(* ===== verification/Witness.v ===== *)
(** * Witnesses

    A small room on the instances of [Concrete.v]: alice creates it, invites
    bob, both post.  Each lemma applies a theorem of the development to that
    room, which shows that its hypotheses can hold. *)

From S2P Require Import Prelude Crypto Event Dag Store Room Sync Concrete.

(** Closed decidable facts by evaluation. *)
Ltac dec := apply (bool_decide_unpack _); vm_compute; exact I.

(** Results whose error type is not worth evaluating. *)
Lemma ok_is {E A} `{EqDecision A} (r : result E A) (a : A) :
  match r with Ok b => bool_decide (b = a) | Err _ => false end = true → r = Ok a.
Proof. destruct r; [|done]. by intros ->%bool_decide_eq_true. Qed.
Ltac ok := apply ok_is; vm_compute; reflexivity.

(** ** The scenario *)

Definition alice_sk : bytes32 := repeat_array 32 x01.
Definition bob_sk : bytes32 := repeat_array 32 x02.
Definition device_of (sk : bytes32) : DeviceId :=
  DeviceId_from_verifying_key (ENV:=toy_event_env) sk.
Definition alice : DeviceId := Eval vm_compute in device_of alice_sk.
Definition bob : DeviceId := Eval vm_compute in device_of bob_sk.
Definition den : RoomId := Eval vm_compute in room_id_from_parts (RE:=toy_room_env) alice [x64] 5.

Definition no_event : SignedEvent :=
  mkSignedEvent (mkEventId (repeat_array 32 x00)) den [] Custom [] alice 0
    (repeat_array 32 x00) [].
Definition signed (sk : bytes32) (u : UnsignedEvent) : SignedEvent :=
  match sign_event (ENV:=toy_event_env) sk u with Ok e => e | Err _ => no_event end.
Definition post (sk : bytes32) (parents : list EventId) (ts : N) : SignedEvent :=
  signed sk (mkUnsignedEvent den parents Message [x68; x69] (device_of sk) ts).
Definition change (sk : bytes32) (parents : list EventId) (target : DeviceId)
    (action : MembershipAction) (ts : N) : SignedEvent :=
  signed sk (mkUnsignedEvent den parents Membership
    (ser (mkMembershipPayload target action (device_of sk))) (device_of sk) ts).

Definition root : SignedEvent := Eval vm_compute in signed alice_sk (create_unsigned (RE:=toy_room_env) den alice [x64] 5).
Definition m1 : SignedEvent := Eval vm_compute in post alice_sk [se_id root] 6.
Definition m2 : SignedEvent := Eval vm_compute in post bob_sk [se_id root] 7.
Definition merge : SignedEvent := Eval vm_compute in post bob_sk [se_id m1; se_id m2] 8.
Definition reply : SignedEvent := Eval vm_compute in post alice_sk [se_id merge] 9.

(** ** Events *)

Lemma sign_event_correct_witness :
  ∃ e, sign_event (ENV:=toy_event_env) alice_sk (unsigned_of m1) = Ok e ∧ verify_event e = Ok tt.
Proof.
  destruct (sign_event_correct (ENV:=toy_event_env) alice_sk (unsigned_of m1))
    as [[Hne _]|(e & ? & ? & _)]; [|eauto].
  exfalso. apply Hne. dec.
Defined.

Lemma event_id_content_address_witness :
  m1 = m1 ∨ (canonical_bytes (ENV:=toy_event_env) m1 ≠ canonical_bytes m1 ∧
    blake3 (canonical_bytes m1) = blake3 (canonical_bytes m1)).
Proof.
  apply (event_id_content_address (ENV:=toy_event_env)
    (EI:=env_canon_laws (EventEnvLaws:=toy_event_laws))); [dec..|done].
Defined.

Lemma verify_event_binds_witness :
  m1 = m1 ∨ (∃ vk sig body body', body ≠ body' ∧
    vk_from_bytes (se_author_vk m1) = Some vk ∧ array_bytes sig = se_signature m1 ∧
    ed_verify vk body sig = true ∧ ed_verify vk body' sig = true).
Proof.
  apply (verify_event_binds (ENV:=toy_event_env)
    (EI:=env_body_laws (EventEnvLaws:=toy_event_laws))); [dec..|done|done].
Defined.

(** ** DAGs *)

Definition ingest_ (d : RoomDag) (ev : SignedEvent) : RoomDag :=
  (ingest (ENV:=toy_event_env) d ev).2.
Definition dag1 : RoomDag := ingest_ (RoomDag_new den) root.

Lemma ingest_pair d ev r : (ingest (ENV:=toy_event_env) d ev).1 = r →
  ingest (ENV:=toy_event_env) d ev = (r, ingest_ d ev).
Proof. unfold ingest_. destruct (ingest d ev). by intros <-. Qed.

Lemma dag1_wf : dag_wf (ENV:=toy_event_env) dag1.
Proof. apply ingest_preserves_wf, dag_wf_empty. Qed.

Lemma ingest_invariant_witness : dag_wf (ingest (ENV:=toy_event_env) dag1 m1).2.
Proof. apply (ingest_invariant (ENV:=toy_event_env)), dag1_wf. Defined.

Lemma ingest_idempotent_witness :
  ingest (ENV:=toy_event_env) (ingest_ dag1 m1) m1 = (Ok false, ingest_ dag1 m1).
Proof.
  apply (ingest_idempotent (ENV:=toy_event_env) dag1 m1 true).
  apply ingest_pair. dec.
Defined.

Lemma tips_maximal_witness :
  NoDup (tips (HI:=toy_iter) dag1) ∧
  ∃ t, t ∈ tips (HI:=toy_iter) dag1 ∧ rtc (parent_of dag1) (se_id root) t.
Proof.
  destruct (tips_maximal (ENV:=toy_event_env) (HI:=toy_iter) dag1 dag1_wf) as (? & _ & Ht).
  split; [done|]. apply Ht. dec.
Defined.

Lemma ingest_tips_witness : se_id root ∉ tips (HI:=toy_iter) (ingest_ dag1 m1).
Proof.
  rewrite (ingest_tips (ENV:=toy_event_env) dag1 m1 (ingest_ dag1 m1) (se_id root) dag1_wf).
  - intros [Heq|[_ Hn]]; [revert Heq; dec|]. apply Hn. dec.
  - apply ingest_pair. dec.
Defined.

(** Two events that a list of closed events cannot confuse. *)
Lemma no_collision_list (l : list SignedEvent) :
  Forall (λ e, Forall (λ e', se_id e = se_id e' → e = e') l) l →
  no_collision (λ e, e ∈ l ∨ ∃ id, (∅ : gmap EventId SignedEvent) !! id = Some e).
Proof.
  intros Hl e e' [He|[? He]] [He'|[? He']]; try by rewrite lookup_empty in *.
  rewrite list.Forall_forall in Hl. specialize (Hl e He).
  rewrite list.Forall_forall in Hl. by apply Hl.
Qed.

Definition dag_of (l : list SignedEvent) : RoomDag :=
  default (RoomDag_new den) (ingest_all (ENV:=toy_event_env) (RoomDag_new den) l).

Lemma dag_of_all l : is_Some (ingest_all (ENV:=toy_event_env) (RoomDag_new den) l) →
  ingest_all (ENV:=toy_event_env) (RoomDag_new den) l = Some (dag_of l).
Proof. intros [d Hd]. unfold dag_of. by rewrite Hd. Qed.

(** Whether a list of events goes through. *)
Definition all_in (l : list SignedEvent) : bool :=
  match ingest_all (ENV:=toy_event_env) (RoomDag_new den) l with Some _ => true | None => false end.
Lemma all_in_Some l : all_in l = true →
  ingest_all (ENV:=toy_event_env) (RoomDag_new den) l = Some (dag_of l).
Proof. intros H. apply dag_of_all. unfold all_in in H. by destruct (ingest_all _ _). Qed.

Lemma ingest_order_independent_witness :
  tips (HI:=toy_iter) (dag_of [root; m1; m2; merge]) ≡ₚ
  tips (HI:=toy_iter) (dag_of [root; m2; m1; merge]).
Proof.
  apply (ingest_order_independent (ENV:=toy_event_env) (HI:=toy_iter) (RoomDag_new den)
    [root; m1; m2; merge] [root; m2; m1; merge]).
  - apply dag_wf_empty.
  - apply perm_skip, Permutation_swap.
  - apply no_collision_list. dec.
  - apply all_in_Some. vm_compute. reflexivity.
  - apply all_in_Some. vm_compute. reflexivity.
Defined.

(** ** Stores *)

Definition store0 : SqliteStore (SE:=toy_store_env) := mkSqliteStore (SE:=toy_store_env) ∅.
Definition store1 : SqliteStore (SE:=toy_store_env) := (SqliteStore_put (SE:=toy_store_env) store0 root).2.
Definition log1 : gmap EventId SignedEvent := <[se_id root := root]> ∅.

◆ **Activity**
Look back at the entries above. Retype the line with "(action : MembershipAction)", the line with "Definition m1 : SignedEvent", and all lines in between.

◆ **Finished task**
    (action : MembershipAction) (ts : N) : SignedEvent :=
  signed sk (mkUnsignedEvent den parents Membership
    (ser (mkMembershipPayload target action (device_of sk))) (device_of sk) ts).

Definition root : SignedEvent := Eval vm_compute in signed alice_sk (create_unsigned (RE:=toy_room_env) den alice [x64] 5).
Definition m1 : SignedEvent := Eval vm_compute in post alice_sk [se_id root] 6.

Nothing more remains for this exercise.